→ ABOUT THIS EXERCISE:
Every line in the data below from the one containing "Some b => Ok b" down to the one containing "match r with", both included, must be retyped exactly; no other line is to appear.

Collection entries

>>>

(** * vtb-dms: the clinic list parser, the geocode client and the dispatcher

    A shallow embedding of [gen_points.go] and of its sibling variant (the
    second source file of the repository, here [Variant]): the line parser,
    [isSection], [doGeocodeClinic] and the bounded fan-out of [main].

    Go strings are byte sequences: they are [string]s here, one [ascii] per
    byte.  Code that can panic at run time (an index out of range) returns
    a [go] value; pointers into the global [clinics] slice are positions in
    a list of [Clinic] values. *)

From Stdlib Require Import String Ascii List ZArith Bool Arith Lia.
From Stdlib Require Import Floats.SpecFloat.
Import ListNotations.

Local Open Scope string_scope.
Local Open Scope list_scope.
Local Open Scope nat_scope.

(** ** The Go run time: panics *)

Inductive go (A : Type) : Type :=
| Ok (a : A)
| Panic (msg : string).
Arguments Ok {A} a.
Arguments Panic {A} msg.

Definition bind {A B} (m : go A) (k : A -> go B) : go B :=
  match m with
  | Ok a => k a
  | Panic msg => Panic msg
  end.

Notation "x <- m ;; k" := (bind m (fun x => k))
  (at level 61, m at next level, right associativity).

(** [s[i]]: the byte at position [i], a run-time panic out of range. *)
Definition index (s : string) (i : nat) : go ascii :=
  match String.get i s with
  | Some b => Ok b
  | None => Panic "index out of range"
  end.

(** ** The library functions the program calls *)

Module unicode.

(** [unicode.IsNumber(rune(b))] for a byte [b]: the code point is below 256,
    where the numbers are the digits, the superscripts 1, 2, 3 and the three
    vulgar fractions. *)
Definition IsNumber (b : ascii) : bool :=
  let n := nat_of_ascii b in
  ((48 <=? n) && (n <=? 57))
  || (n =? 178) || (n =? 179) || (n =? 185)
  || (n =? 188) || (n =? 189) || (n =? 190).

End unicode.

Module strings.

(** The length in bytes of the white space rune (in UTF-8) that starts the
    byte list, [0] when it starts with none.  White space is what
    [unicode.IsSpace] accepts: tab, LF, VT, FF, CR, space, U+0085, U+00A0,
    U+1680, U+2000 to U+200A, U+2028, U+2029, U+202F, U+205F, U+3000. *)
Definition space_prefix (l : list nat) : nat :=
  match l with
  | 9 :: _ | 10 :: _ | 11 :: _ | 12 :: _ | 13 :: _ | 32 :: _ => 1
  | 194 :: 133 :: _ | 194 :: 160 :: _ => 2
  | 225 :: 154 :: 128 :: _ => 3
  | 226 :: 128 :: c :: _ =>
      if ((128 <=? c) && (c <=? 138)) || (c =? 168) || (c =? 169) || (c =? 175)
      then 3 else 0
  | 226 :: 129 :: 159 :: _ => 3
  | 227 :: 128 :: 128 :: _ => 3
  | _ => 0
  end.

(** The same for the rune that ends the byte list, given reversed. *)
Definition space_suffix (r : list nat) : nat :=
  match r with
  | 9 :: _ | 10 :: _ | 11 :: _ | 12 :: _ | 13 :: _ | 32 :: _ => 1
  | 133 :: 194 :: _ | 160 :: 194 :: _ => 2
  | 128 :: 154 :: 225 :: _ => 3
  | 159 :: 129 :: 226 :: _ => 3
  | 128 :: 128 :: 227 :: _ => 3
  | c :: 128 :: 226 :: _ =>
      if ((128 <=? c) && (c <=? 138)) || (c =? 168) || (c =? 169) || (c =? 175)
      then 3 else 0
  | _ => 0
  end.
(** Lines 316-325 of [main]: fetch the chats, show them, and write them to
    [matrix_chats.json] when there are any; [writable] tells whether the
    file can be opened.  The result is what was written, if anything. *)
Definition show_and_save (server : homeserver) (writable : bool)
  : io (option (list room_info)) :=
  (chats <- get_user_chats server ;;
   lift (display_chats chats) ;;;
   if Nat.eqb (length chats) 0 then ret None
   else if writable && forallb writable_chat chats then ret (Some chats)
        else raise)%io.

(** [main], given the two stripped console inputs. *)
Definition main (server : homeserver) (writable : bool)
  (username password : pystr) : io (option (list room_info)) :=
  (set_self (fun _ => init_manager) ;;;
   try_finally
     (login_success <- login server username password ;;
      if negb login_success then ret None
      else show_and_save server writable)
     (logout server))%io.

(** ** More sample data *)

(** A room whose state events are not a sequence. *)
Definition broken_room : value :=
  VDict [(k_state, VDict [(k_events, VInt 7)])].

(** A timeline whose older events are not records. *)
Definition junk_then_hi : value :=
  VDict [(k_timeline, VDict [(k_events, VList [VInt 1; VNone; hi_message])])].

<<<

→ OUTPUT FOR THIS TASK:
  | Some b => Ok b
  | None => Panic "index out of range"
  end.

(** ** The library functions the program calls *)

Module unicode.

(** [unicode.IsNumber(rune(b))] for a byte [b]: the code point is below 256,
    where the numbers are the digits, the superscripts 1, 2, 3 and the three
    vulgar fractions. *)
Definition IsNumber (b : ascii) : bool :=
  let n := nat_of_ascii b in
  ((48 <=? n) && (n <=? 57))
  || (n =? 178) || (n =? 179) || (n =? 185)
  || (n =? 188) || (n =? 189) || (n =? 190).

End unicode.

Module strings.

(** The length in bytes of the white space rune (in UTF-8) that starts the
    byte list, [0] when it starts with none.  White space is what
    [unicode.IsSpace] accepts: tab, LF, VT, FF, CR, space, U+0085, U+00A0,
    U+1680, U+2000 to U+200A, U+2028, U+2029, U+202F, U+205F, U+3000. *)
Definition space_prefix (l : list nat) : nat :=
  match l with
  | 9 :: _ | 10 :: _ | 11 :: _ | 12 :: _ | 13 :: _ | 32 :: _ => 1
  | 194 :: 133 :: _ | 194 :: 160 :: _ => 2
  | 225 :: 154 :: 128 :: _ => 3
  | 226 :: 128 :: c :: _ =>
      if ((128 <=? c) && (c <=? 138)) || (c =? 168) || (c =? 169) || (c =? 175)
      then 3 else 0
  | 226 :: 129 :: 159 :: _ => 3
  | 227 :: 128 :: 128 :: _ => 3
  | _ => 0
  end.

(** The same for the rune that ends the byte list, given reversed. *)
Definition space_suffix (r : list nat) : nat :=
  match r with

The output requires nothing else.